The paper's abstract follows:
"Methylmercury cycling in the Pacific Ocean has garnered significant attention in recent years, especially with regard to rising mercury emissions from Asia. Uncertainty exists concerning whether increases in anthropogenic emissions over time may have caused increased mercury bioaccumulation in the biota. To address this, we measured total mercury and, for a subset of samples, methylmercury (the bioaccumulated form of mercury) in museum feathers from an endangered seabird, the black-footed albatross (Phoebastria nigripes), spanning a 120-y period. We analyzed stable isotopes of nitrogen (δ15N) and carbon (δ13C) to control for temporal changes in trophic structure and diet. In post-1940 and -1990 feathers, we detected significantly higher mean methylmercury concentrations and higher proportions of samples exhibiting above deleterious threshold levels (∼40,000 ng·g-1) of methylmercury relative to prior time points, suggesting that mercury toxicity may undermine reproductive effort in the species. We also found higher levels of (presumably curator-mediated) inorganic mercury in older specimens of albatross as well as two nonpelagic species lacking historical exposure to bioavailable mercury, patterns suggesting that studies on bioaccumulation should measure methylmercury rather than total mercury when using museum collections. δ15N contributed substantially to models explaining the observed methylmercury variation. After simultaneously controlling for significant trends in δ13C over time and δ15N with methylmercury exposure, year remained a significant independent covariate with feather methylmercury levels among the albatrosses.
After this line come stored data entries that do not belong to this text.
(** [WalConfig::new], on the value of [VERDICTAN_EVENT_WAL_MAX_BYTES]. *)
Definition wal_config_new (var : EnvVar) : Result WalConfig WalConfigError :=
  let finish total :=
    let c := {| total_bytes := total;
                segment_bytes := Z.min DEFAULT_SEGMENT_BYTES total;
                delivery_pool := DEFAULT_DELIVERY_POOL;
                fs_pool := DEFAULT_FS_POOL |} in
    match validate c with Ok _ => Ok c | Err e => Err e end in
  match var with
  | EnvPresent value =>
      match parse_u64 value with Some n => finish n | None => Err NotAnInteger end
  | EnvNotPresent => finish DEFAULT_TOTAL_BYTES
  | EnvNotUnicode => Err NotUnicode
  end.

(** ** Records, checkpoints and their text *)

Record WalRecord (Payload : Type) := mkRecord {
  event_id : string;
  timestamp : string;
  segment : Z;
  offset : Z;
  checksum : Z;
  payload : Payload;
}.
Arguments mkRecord {Payload}.
Arguments event_id {Payload}.
Arguments timestamp {Payload}.
Arguments segment {Payload}.
Arguments offset {Payload}.
Arguments checksum {Payload}.
Arguments payload {Payload}.

Record Checkpoint := mkCheckpoint {
  cp_segment : Z;
  cp_offset : Z;
  acknowledged_count : Z;
}.
Definition default_checkpoint : Checkpoint := mkCheckpoint 0 0 0.

(** The text formats of [serde_json] and the hash of [crc32fast]. *)
Class WalCodec := {
  Payload : Type;
  payload_to_vec : Payload → option bytes;
  crc32 : bytes → Z;
  record_to_vec : WalRecord Payload → option bytes;
  record_from_slice : bytes → option (WalRecord Payload);
  checkpoint_to_string : Checkpoint → option bytes;
  checkpoint_from_str : bytes → option Checkpoint;
}.

(** Compact JSON has no raw newline (control characters are escaped), and a
    struct of three integers prints and reads back. *)
Class WalCodecLaws `{WalCodec} : Prop := {
  record_no_newline : ∀ r b, record_to_vec r = Some b → 10 ∉ b;
  checkpoint_prints : ∀ c, is_Some (checkpoint_to_string c);
  checkpoint_reads : ∀ c b,
    u64_ok (cp_segment c) → u64_ok (cp_offset c) → u64_ok (acknowledged_count c) →
    checkpoint_to_string c = Some b → checkpoint_from_str b = Some c;
}.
These data show that remote seabird colonies in the Pacific basin exhibit temporal changes in methylmercury levels consistent with historical global and recent regional increases in anthropogenic emissions."
Reference:
Vo, A.-T.E., Bank, M.S., Shine, J.P. &. Edwards, S.V. 2011. Temporal increase in organic mercury in an endangered pelagic seabird assessed by century-old museum specimens. www.pnas.org/cgi/doi/10.1073/pnas.1013865108.